Book Read Free

Legacy of Ashes (The History of the C.I.A.)

Page 31

by Tim Weiner


  McGeorge Bundy and his brother Bill resolved that Suharto and the Kap-Gestapu deserved American support. Ambassador Green warned them that the aid could not come through the Pentagon or the State Department. It could not be successfully concealed; the political risks were too great. The three old Grotonians—the ambassador, the national security adviser, and the assistant secretary of state for the Far East—agreed that the money had to be handled by the CIA.

  They agreed to support the Indonesian army in the form of $500,000 of medical supplies to be shipped through the CIA, with the understanding that the army would sell the goods for cash, and provisionally approved a shipment of sophisticated communications equipment to Indonesian army leaders.

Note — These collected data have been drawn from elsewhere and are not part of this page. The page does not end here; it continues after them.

Fixpoint count_char (c : ascii) (s : string) : nat :=
  match s with
  | EmptyString => O
  | String a rest => (if Ascii.eqb a c then 1 else 0) + count_char c rest
  end.

(** The number of lines written to a stream. *)
Definition lines_written (stream : string) : nat := count_char "010" stream.

End Stdio.

(** ** The HTTP client: [PayloadMCPClient] *)

Module Client.

Record client : Type := mk_client {
  base_url : string;
  api_key : string;
  headers : list (string * string)
}.

(** [__init__(self, base_url, api_key)] *)
Definition init (base_url api_key : string) : client :=
  mk_client (base_url ++ "/api/plugin/mcp") api_key
            [("Authorization", "Bearer " ++ api_key);
             ("Content-Type", "application/json");
             ("Accept", "application/json, text/event-stream")].

(** [text.split(sep)] for a one-character separator. *)
Fixpoint split (sep : ascii) (text : string) : list string :=
  match text with
  | EmptyString => [EmptyString]
  | String c rest =>
      if Ascii.eqb c sep then EmptyString :: split sep rest
      else
        match split sep rest with
        | line :: lines => String c line :: lines
        | [] => [String c EmptyString]
        end
  end.

(** The request [_call_tool] builds. *)
Definition payload (tool_name : string) (arguments : json) : json :=
  JObj [("jsonrpc", JStr "2.0"); ("id", JNum 1); ("method", JStr "tools/call");
        ("params", JObj [("name", JStr tool_name); ("arguments", arguments)])].

Section Transport.

(** [requests.post(url, json=.., headers=..).text] and [json.loads]. *)
Variable post : string -> json -> list (string * string) -> outcome string.
Variable loads : string -> outcome json.

(** The [for] loop over the lines of the body. *)
Fixpoint first_data (lines : list string) : outcome json :=
  match lines with
  | [] => Return (JObj [("error", JStr "No valid response")])
  | line :: rest =>
      if String.prefix "data: " line then loads (drop 6 line)
      else first_data rest
  end.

Ambassador Green, after conferring with the CIA’s Hugh Tovar, sent a cable to Bill Bundy recommending a substantial payment for Adam Malik:

  This is to confirm my earlier concurrence that we provide Malik with fifty million rupiahs [roughly $10,000] for the activities of the Kap-Gestapu movement. This army-inspired but civilian-staffed action group is still carrying burden of current repressive efforts…. Our willingness to assist him in this manner will, I think, represent in Malik’s mind our endorsement of his present role in the army’s anti-PKI efforts, and will promote good cooperating relations between him and the army. The chances of detection or subsequent revelation of our support in this instance are as minimal as any black bag operation can be.

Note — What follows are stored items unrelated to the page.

(** ** The loop body, outcome by outcome *)

(** The loop body in direct style: what one file does to the world,
    decided by what the collaborators and the store answer. *)
Lemma process_file_run (uf : uploaded_file) (n : nat) (w : world) :
  process_file uf n w =
  match extract_text_from_uploaded_file uf with
  | Raise e =>
      (logged w [Info ("Processing " ++ name uf);
                 Error (error_message Extraction uf e)]
                [CallExtract uf], Ok n)
  | Ok (txt, ftype) =>
      if truthy txt then
        match chunk_text txt with
        | Raise e =>
            (logged w [Info ("Processing " ++ name uf)]
                      [CallExtract uf; CallChunk txt], Raise e)
        | Ok chunks =>
            match get_embeddings_batch chunks (Some (name uf)) with
            | Raise e =>
                (logged w [Info ("Processing " ++ name uf);
                           Error (error_message Embedding uf e)]
                          [CallExtract uf; CallChunk txt;
                           CallEmbed chunks (Some (name uf))], Ok n)
            | Ok embeddings =>
                match VectorStore.add embeddings (metadatas_of uf chunks)
                                      (vs (session w)) with
                | Raise e =>
                    (logged w [Info ("Processing " ++ name uf);
                               Error (error_message Insertion uf e)]
                              [CallExtract uf; CallChunk txt;
                               CallEmbed chunks (Some (name uf));
                               CallAdd embeddings (metadatas_of uf chunks)],
                     Ok n)
                | Ok vs' =>
                    (World
                       (SessionState vs'
                          (documents (session w)
                             ++ [Doc.mk (name uf) (len txt)
                                   (List.length chunks)
                                   (strftime_now
                                      (List.length (calls w) + 4))]))
                       (page w ++ [Info ("Processing " ++ name uf)])
                       (calls w
                          ++ [CallExtract uf; CallChunk txt;
                              CallEmbed chunks (Some (name uf));
                              CallAdd embeddings (metadatas_of uf chunks);
                              CallNow]),
                     Ok (n + 1))
                end
            end
        end
      else
        (logged w [Info ("Processing " ++ name uf);
                   Warning ("No text found in " ++ name uf)]
                  [CallExtract uf], Ok n)
  end.
Proof.
  unfold process_file, logged, error_message.
  unfold extract, chunk, embed, vs_add, now, append_document.
  unfold bind, try_, emit, record_call, lift, get_session, put_session,
    logical_time, ret.
  simpl.
  destruct (extract_text_from_uploaded_file uf) as [[txt ftype] | e]; simpl.
  2: { rewrite <- app_assoc. reflexivity. }
  destruct (truthy txt); simpl.
  2: { rewrite <- app_assoc. reflexivity. }
  destruct (chunk_text txt) as [chunks | e]; simpl.
  2: { rewrite <- app_assoc. reflexivity. }
  destruct (get_embeddings_batch chunks (Some (name uf))) as [embs | e]; simpl.
  2: { rewrite <- !app_assoc. reflexivity. }
  destruct (VectorStore.add embs (metadatas_of uf chunks) (vs (session w)))
    as [vs' | e]; simpl.
  2: { rewrite <- !app_assoc. reflexivity. }
  rewrite <- !app_assoc. simpl.
  rewrite !length_app. simpl.
  replace (List.length (calls w) + 1 + 1 + 1 + 1)
    with (List.length (calls w) + 4) by lia.
  reflexivity.
Qed.

Lemma for_files_cons (uf : uploaded_file) (rest : list uploaded_file)
      (n : nat) (w : world) :
  for_files (uf :: rest) n w =
  match process_file uf n w with
  | (w', Ok n') => for_files rest n' w'
  | (w', Raise e) => (w', Raise e)
  end.
Proof. reflexivity. Qed.

Lemma metadatas_of_length (uf : uploaded_file) (chunks : list string) :
  List.length (metadatas_of uf chunks) = List.length chunks.
Proof.
  unfold metadatas_of, enumerate.
  rewrite length_map, length_combine, length_seq. apply Nat.min_id.
Qed.

Lemma enumerate_nth (uf : uploaded_file) (chunks : list string) :
  forall k i c,
    nth_error chunks i = Some c ->
    nth_error (map (fun '(idx, chunk) => Metadata (name uf) idx chunk)
                   (enumerate k chunks)) i
    = Some (Metadata (name uf) (k + i) c).
Proof.
  unfold enumerate.
  induction chunks as [| c0 chunks IH]; intros k i c H.
  - destruct i; discriminate.
  - destruct i as [| i]; simpl in *.
    + injection H as <-. rewrite Nat.add_0_r. reflexivity.
    + rewrite (IH (S k) i c H).
      replace (S k + i) with (k + S i) by lia. reflexivity.
Qed.

Lemma metadatas_of_nth (uf : uploaded_file) (chunks : list string)
      (i : nat) (c : string) :
  nth_error chunks i = Some c ->
  nth_error (metadatas_of uf chunks) i = Some (Metadata (name uf) i c).
Proof.
  intros H. unfold metadatas_of. rewrite (enumerate_nth uf chunks 0 i H).
  reflexivity.
Qed.

Lemma nth_error_combine {A B} (l1 : list A) (l2 : list B) :
  forall i a b,
    nth_error l1 i = Some a -> nth_error l2 i = Some b ->
    nth_error (combine l1 l2) i = Some (a, b).
Proof.
  revert l2. induction l1 as [| a0 l1 IH]; intros l2 i a b Ha Hb.
  - destruct i; discriminate.
  - destruct l2 as [| b0 l2]; [destruct i; discriminate |].
    destruct i as [| i]; simpl in *.
    + injection Ha as ->. injection Hb as ->. reflexivity.
    + exact (IH l2 i a b Ha Hb).
Qed.

Lemma add_ok (embeddings : list embedding) (metadatas : list metadata)
      (s : VectorStore.store) :
  List.length embeddings = List.length metadatas ->
  VectorStore.add embeddings metadatas s
  = Ok (s ++ combine embeddings metadatas).
Proof.
  intros H. unfold VectorStore.add.
  rewrite (proj2 (Nat.eqb_eq _ _) H). reflexivity.
Qed.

  A great wave of violence began rising in Indonesia. General Suharto and the Kap-Gestapu massacred a multitude. Ambassador Green later told Vice President Hubert H. Humphrey, in a conversation at the vice president’s office in the U.S. Capitol, that “300,000 to 400,000 people were slain” in “a blood bath.” The vice president mentioned that he had known Adam Malik for many years, and the ambassador praised him as “one of the cleverest men he had ever met.” Malik was installed as foreign minister, and he was invited to spend twenty minutes with the president of the United States in the Oval Office. They spent most of their time talking about Vietnam. At the end of their discussion, Lyndon Johnson said he was watching developments in Indonesia with the greatest interest, and he extended his best wishes to Malik and Suharto. With the backing of the United States, Malik later served as the president of the General Assembly of the United Nations.

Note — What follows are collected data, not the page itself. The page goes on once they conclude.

(* ===== verification/Riscv.v ===== *)
(** * Page and page-table arithmetic

    The macros of [kernel/riscv.h] and [kernel/memlayout.h] on 64-bit
    unsigned integers, with the arithmetic meaning of each. *)

From stdpp Require Import base list numbers strings decidable.
From S2P Require Import Prelude.
Open Scope Z_scope.
Open Scope xv6_scope.

Definition PGSIZE : Z := 4096.
Definition PGSHIFT : Z := 12.
(** [~(PGSIZE-1)], an [int], converted to 64 bits. *)
Definition PGMASK : Z := u64 (Z.lnot (PGSIZE - 1)).
Definition PGROUNDUP (sz : Z) : Z := Z.land (u64 (sz + PGSIZE - 1)) PGMASK.
Definition PGROUNDDOWN (a : Z) : Z := Z.land a PGMASK.

Definition PTE_V : Z := Z.shiftl 1 0.
Definition PTE_R : Z := Z.shiftl 1 1.
Definition PTE_W : Z := Z.shiftl 1 2.
Definition PTE_X : Z := Z.shiftl 1 3.
Definition PTE_U : Z := Z.shiftl 1 4.

Definition PA2PTE (pa : Z) : Z := u64 (Z.shiftl (Z.shiftr pa 12) 10).
Definition PTE2PA (pte : Z) : Z := u64 (Z.shiftl (Z.shiftr pte 10) 12).
Definition PTE_FLAGS (pte : Z) : Z := Z.land pte 0x3FF.

Definition PXMASK : Z := 0x1FF.
Definition PXSHIFT (level : Z) : Z := PGSHIFT + 9 * level.
Definition PX (level va : Z) : Z := Z.land (Z.shiftr va (PXSHIFT level)) PXMASK.

Definition MAXVA : Z := Z.shiftl 1 (9 + 9 + 9 + 12 - 1).

Definition SATP_SV39 : Z := Z.shiftl 8 60.
Definition MAKE_SATP (pagetable : Z) : Z := Z.lor SATP_SV39 (Z.shiftr pagetable 12).

Definition SSTATUS_SPP : Z := Z.shiftl 1 8.
Definition SSTATUS_SPIE : Z := Z.shiftl 1 5.
Definition SSTATUS_SIE : Z := Z.shiftl 1 1.

(** ** [kernel/memlayout.h] *)
Definition UART0 : Z := 0x10000000.
Definition UART0_IRQ : Z := 10.
Definition VIRTIO0 : Z := 0x10001000.
Definition VIRTIO0_IRQ : Z := 1.
Definition PLIC : Z := 0x0c000000.
Definition PLIC_SENABLE (hart : Z) : Z := PLIC + 0x2080 + hart * 0x100.
Definition PLIC_SPRIORITY (hart : Z) : Z := PLIC + 0x201000 + hart * 0x2000.
Definition PLIC_SCLAIM (hart : Z) : Z := PLIC + 0x201004 + hart * 0x2000.
Definition KERNBASE : Z := 0x80000000.
Definition PHYSTOP : Z := KERNBASE + 128 * 1024 * 1024.
Definition TRAMPOLINE : Z := MAXVA - PGSIZE.
Definition KSTACK (p : Z) : Z := TRAMPOLINE - (p + 1) * 2 * PGSIZE.
Definition TRAPFRAME : Z := TRAMPOLINE - PGSIZE.

(** ** Arithmetic meaning *)

Lemma land_pgmask a : 0 <= a < 2 ^ 64 -> Z.land a PGMASK = a / 4096 * 4096.
Proof.
  intros H. change PGMASK with (Z.shiftl (Z.ones 52) 12).
  assert (E : Z.land a (Z.shiftl (Z.ones 52) 12) =
              Z.shiftl (Z.land (Z.shiftr a 12) (Z.ones 52)) 12).
  { apply Z.bits_inj'. intros n Hn. rewrite Z.land_spec.
    destruct (decide (n < 12)).
    - rewrite !Z.shiftl_spec_low by lia. by rewrite andb_false_r.
    - rewrite !Z.shiftl_spec_high by lia. rewrite Z.land_spec, Z.shiftr_spec by lia.
      by rewrite Z.sub_add. }
  rewrite E, Z.land_ones, Z.shiftr_div_pow2, Z.shiftl_mul_pow2 by lia.
  rewrite Z.mod_small; [done|]. split; [apply Z.div_pos; lia|].
  apply Z.div_lt_upper_bound; lia.
Qed.

Lemma PGROUNDDOWN_spec a : 0 <= a < 2 ^ 64 -> PGROUNDDOWN a = a / PGSIZE * PGSIZE.
Proof. apply land_pgmask. Qed.

Lemma PGROUNDUP_spec sz :
  0 <= sz <= 2 ^ 64 - PGSIZE -> PGROUNDUP sz = (sz + PGSIZE - 1) / PGSIZE * PGSIZE.
Proof.
  unfold PGROUNDUP, PGSIZE. intros. rewrite u64_small by lia. apply land_pgmask. lia.
Qed.

Lemma PX_spec level va :
  0 <= level -> PX level va = (va / 2 ^ (12 + 9 * level)) mod 512.
Proof.
  intros. unfold PX, PXSHIFT, PGSHIFT. change PXMASK with (Z.ones 9).
  rewrite Z.land_ones, Z.shiftr_div_pow2 by lia. done.
Qed.

Lemma PX_range level va : 0 <= level -> 0 <= PX level va < 512.
Proof. intros. rewrite PX_spec by done. apply Z.mod_pos_bound. lia. Qed.

(** A virtual address below [MAXVA] is determined by its three indices and
    its offset in the page. *)
Lemma PX_split va :
  0 <= va < 2 ^ 39 ->
  va = PX 2 va * 2 ^ 30 + PX 1 va * 2 ^ 21 + PX 0 va * 2 ^ 12 + va mod 2 ^ 12.
Proof.
  intros. rewrite !PX_spec by lia.
  change (12 + 9 * 2) with 30. change (12 + 9 * 1) with 21. change (12 + 9 * 0) with 12.
  rewrite (Z.mod_small (va / 2 ^ 30)) by
    (split; [apply Z.div_pos; lia|apply Z.div_lt_upper_bound; lia]).
  change (2 ^ 30) with (2 ^ 21 * 512). change (2 ^ 21) with (2 ^ 12 * 512).
  rewrite <- !Z.div_div by lia.
  pose proof (Z.div_mod va (2 ^ 12) ltac:(lia)).
  pose proof (Z.div_mod (va / 2 ^ 12) 512 ltac:(lia)).
  pose proof (Z.div_mod (va / 2 ^ 12 / 512) 512 ltac:(lia)).
  change (2 ^ 12) with 4096 in *. lia.
Qed.

Lemma PX_inj va va' :
  0 <= va < 2 ^ 39 -> 0 <= va' < 2 ^ 39 -> va mod PGSIZE = 0 -> va' mod PGSIZE = 0 ->
  PX 2 va = PX 2 va' -> PX 1 va = PX 1 va' -> PX 0 va = PX 0 va' -> va = va'.
Proof.
  intros H H' Ha Ha' E2 E1 E0. rewrite (PX_split va), (PX_split va') by done.
  change (2 ^ 12) with PGSIZE. rewrite Ha, Ha'. congruence.
Qed.

(** PTE fields. *)
Lemma land_shift_low x f k : 0 <= k -> 0 <= f < 2 ^ k -> Z.land (Z.shiftl x k) f = 0.
Proof.
  intros Hk Hf. apply Z.bits_inj'. intros n Hn. rewrite Z.land_spec, Z.bits_0.
  destruct (decide (n < k)).
  - by rewrite Z.shiftl_spec_low.
  - replace f with (f mod 2 ^ k) by (by apply Z.mod_small).
    rewrite Z.mod_pow2_bits_high by lia. apply andb_false_r.
Qed.

Lemma lor_shift_low x f k : 0 <= k -> 0 <= f < 2 ^ k -> Z.lor (Z.shiftl x k) f = x * 2 ^ k + f.
Proof.
  intros Hk Hf. rewrite <- Z.lxor_lor by (by apply land_shift_low).
  rewrite <- Z.add_nocarry_lxor by (by apply land_shift_low).
  by rewrite Z.shiftl_mul_pow2.
Qed.

Lemma PA2PTE_spec pa : 0 <= pa < 2 ^ 56 -> pa mod PGSIZE = 0 -> PA2PTE pa = pa / 4.
Proof.
  unfold PA2PTE, PGSIZE. intros H Ha.
  rewrite Z.shiftr_div_pow2, Z.shiftl_mul_pow2 by lia. change (2 ^ 12) with 4096.
  change (2 ^ 10) with 1024. rewrite u64_small.
  - pose proof (Z.div_mod pa 4096). rewrite Ha in *.
    rewrite (Z.div_mod pa 4096) at 2 by lia. rewrite Ha.
    replace (4096 * (pa / 4096) + 0) with (pa / 4096 * 1024 * 4) by lia.
    by rewrite Z.div_mul.
  - pose proof (Z.div_mod pa 4096). lia.
Qed.

Lemma pte_pa pa f :
  0 <= pa < 2 ^ 56 -> pa mod PGSIZE = 0 -> 0 <= f < 2 ^ 10 ->
  PTE2PA (Z.lor (PA2PTE pa) f) = pa.
Proof.
  intros H Ha Hf. unfold PTE2PA, PA2PTE, PGSIZE in *.
  assert (0 <= pa / 4096 < 2 ^ 44).
  { split; [apply Z.div_pos; lia|apply Z.div_lt_upper_bound; lia]. }
  rewrite (u64_small (Z.shiftl _ 10)) by
    (rewrite Z.shiftl_mul_pow2, Z.shiftr_div_pow2 by lia; change (2 ^ 12) with 4096; lia).
  rewrite lor_shift_low, Z.shiftr_div_pow2 by lia.
  rewrite (Z.shiftr_div_pow2 pa 12) by lia. change (2 ^ 12) with 4096.
  rewrite Z.div_add_l, (Z.div_small f) by lia.
  rewrite Z.add_0_r, Z.shiftl_mul_pow2 by lia. change (2 ^ 12) with 4096.
  rewrite u64_small by lia. pose proof (Z.div_mod pa 4096). lia.
Qed.

Lemma pte_flags pa f :
  0 <= pa < 2 ^ 56 -> 0 <= f < 2 ^ 10 -> PTE_FLAGS (Z.lor (PA2PTE pa) f) = f.
Proof.
  intros H Hf. unfold PTE_FLAGS, PA2PTE.
  assert (0 <= pa / 4096 < 2 ^ 44).
  { split; [apply Z.div_pos; lia|apply Z.div_lt_upper_bound; lia]. }
  rewrite u64_small by
    (rewrite Z.shiftl_mul_pow2, Z.shiftr_div_pow2 by lia; change (2 ^ 12) with 4096; lia).
  rewrite lor_shift_low by lia. change 0x3FF with (Z.ones 10).
  rewrite Z.land_ones by lia. rewrite Z.add_comm, Z.mod_add by lia. by apply Z.mod_small.
Qed.

(** A flag bit of an entry made of an address and permission bits. *)
Lemma pte_bit pa f b :
  0 <= pa < 2 ^ 56 -> 0 <= f < 2 ^ 10 -> 0 <= b < 2 ^ 10 ->
  Z.land (Z.lor (PA2PTE pa) f) b = Z.land f b.
Proof.
  intros H Hf Hb. rewrite <- (pte_flags pa f) at 2 by done. unfold PTE_FLAGS.
  rewrite <- Z.land_assoc. f_equal. change 0x3FF with (Z.ones 10).
  rewrite Z.land_comm, Z.land_ones by lia. by rewrite Z.mod_small.
Qed.

Lemma pg_aligned_add p : p mod PGSIZE = 0 -> (p + PGSIZE) mod PGSIZE = 0.
Proof.
  intros. replace (p + PGSIZE) with (p + 1 * PGSIZE) by lia.
  by rewrite Z.mod_add.
Qed.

  Ambassador Green revised his guess of the death toll in Indonesia in a secret session of the Senate Foreign Relations Committee. “I think we would up that estimate to perhaps close to 500,000 people,” he said in testimony declassified in March 2007. “Of course, nobody knows. We merely judge it by whole villages that have been depopulated.”

  The chairman, Senator J. William Fulbright of Arkansas, put the next question simply and directly.

  “We were involved in the coup?” he asked.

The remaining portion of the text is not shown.